**About this exercise:** Although the data below holds other lines too, output only those from the line with "(∃ r, LogReader.next" up to and including the line with "rewrite cut_new. f_equal.", exactly as they appear.

**Source material:**

------------------------------------

Lemma cut_safe_next {S} (s : S) : cut_safe (run_reader LogReader.next) s.
Proof.
  assert (Hret : ∀ A (a : A), cut_safe (run_reader (mret a)) s) by (intros A a; apply cut_safe_ret).
  assert (Hpush : ∀ A f (a : A), (∀ k r, f (cut k r) = cut k (f r)) → (∀ r, reader_pos (f r) = reader_pos r) →
    cut_safe (run_reader (_ ← modify_st f; mret a)) s).
  { intros A f a Hf Hp. apply cut_safe_reader_bind; [by apply cut_safe_modify|]. intros _. apply Hret. }
  unfold LogReader.next. apply cut_safe_reader_bind; [apply cut_safe_read|]. intros buf. cbv zeta.
  destruct (_ =? BEGIN_RECORD); [apply cut_safe_reader_bind; [apply cut_safe_read|intros ?; by apply Hpush]|].
  destruct (_ =? INSERT_INDEX);
    [do 2 (apply cut_safe_reader_bind; [apply cut_safe_read|intros ?]); by apply Hpush|].
  destruct (_ =? INSERT_VALUE);
    [do 2 (apply cut_safe_reader_bind; [apply cut_safe_read|intros ?]); by apply Hpush|].
  destruct (_ =? END_RECORD).
  - apply cut_safe_reader_bind; [apply cut_safe_read_exact|]. intros crc.
    apply cut_safe_reader_bind; [by apply cut_safe_modify|]. intros _.
    intros k r a s' r' Hk. unfold run_reader, mbind, ST_bind, get_st, modify_st, mret, ST_ret, lift_st. cbn [validate cut reader_crc].
    destruct (validate r); [destruct (_ =? _); [|done]|]; (intros [= <- <- <-]; split; [done|]; by left).
  - destruct (_ =? DROP_TABLE); [|apply cut_safe_err; by intros r a s' r' [=]].
    apply cut_safe_reader_bind; [apply cut_safe_read|]. intros ?. apply Hret.
Qed.

(** A reader at a torn record: it finds the end of the file, or the start of the
    record. *)
Lemma read_torn v pre c j : (j < length (record_bytes c))%nat → is_u64 (change_record_id c) →
  let f := pre ++ take j (record_bytes c) in
  (∃ r, LogReader.next (LogReader.new f (length pre) v) = (Err (Io UnexpectedEof), r)) ∨
  (∃ r, at_record v (pre ++ record_bytes c) (length pre) c r ∧
     LogReader.next (LogReader.new f (length pre) v) = (Ok BeginRecord, cut (length f) r) ∧
     (reader_pos r ≤ length f < reader_pos r + length (concat (entry_bytes <$> record_entries c)) + 5)%nat).
Proof.
  intros Hj Hid f. assert (Hlen : length f = (length pre + j)%nat) by (unfold f; rewrite length_app, length_take; lia).
  destruct (at_record_ok v (pre ++ record_bytes c) (length pre) c [] Hid) as [r Har].
  { rewrite length_app. lia. }
  { by rewrite drop_app_length, app_nil_r. }
  assert (Hcut : LogReader.new f (length pre) v = cut (length f) (LogReader.new (pre ++ record_bytes c) (length pre) v)).
  { rewrite cut_new. f_equal. rewrite Hlen. unfold f. by rewrite take_app_add. }
  assert (Hrun : run_reader LogReader.next (tt, LogReader.new (pre ++ record_bytes c) (length pre) v) = (Ok BeginRecord, (tt, r))).
  { unfold run_reader. by rewrite (ar_next _ _ _ _ _ Har). }
  assert (Hle : (reader_pos (LogReader.new (pre ++ record_bytes c) (length pre) v) ≤ length f)%nat) by (cbn [LogReader.new reader_pos]; lia).
  rewrite Hcut. destruct (cut_safe_next tt (length f) _ _ _ _ Hle Hrun) as [_ [[Hk E]|(r' & E)]];
    unfold run_reader in E; destruct (LogReader.next (cut _ _)) as [o r1]; injection E as -> ->.
  - right. exists r. split_and!; [done|done|done|]. rewrite Hlen, (ar_pos _ _ _ _ _ Har). rewrite length_record_bytes in Hj. lia.
  - left. by exists r'.
Qed.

------------------------------------

**Response:**
  (∃ r, LogReader.next (LogReader.new f (length pre) v) = (Err (Io UnexpectedEof), r)) ∨
  (∃ r, at_record v (pre ++ record_bytes c) (length pre) c r ∧
     LogReader.next (LogReader.new f (length pre) v) = (Ok BeginRecord, cut (length f) r) ∧
     (reader_pos r ≤ length f < reader_pos r + length (concat (entry_bytes <$> record_entries c)) + 5)%nat).
Proof.
  intros Hj Hid f. assert (Hlen : length f = (length pre + j)%nat) by (unfold f; rewrite length_app, length_take; lia).
  destruct (at_record_ok v (pre ++ record_bytes c) (length pre) c [] Hid) as [r Har].
  { rewrite length_app. lia. }
  { by rewrite drop_app_length, app_nil_r. }
  assert (Hcut : LogReader.new f (length pre) v = cut (length f) (LogReader.new (pre ++ record_bytes c) (length pre) v)).
  { rewrite cut_new. f_equal. rewrite Hlen. unfold f. by rewrite take_app_add. }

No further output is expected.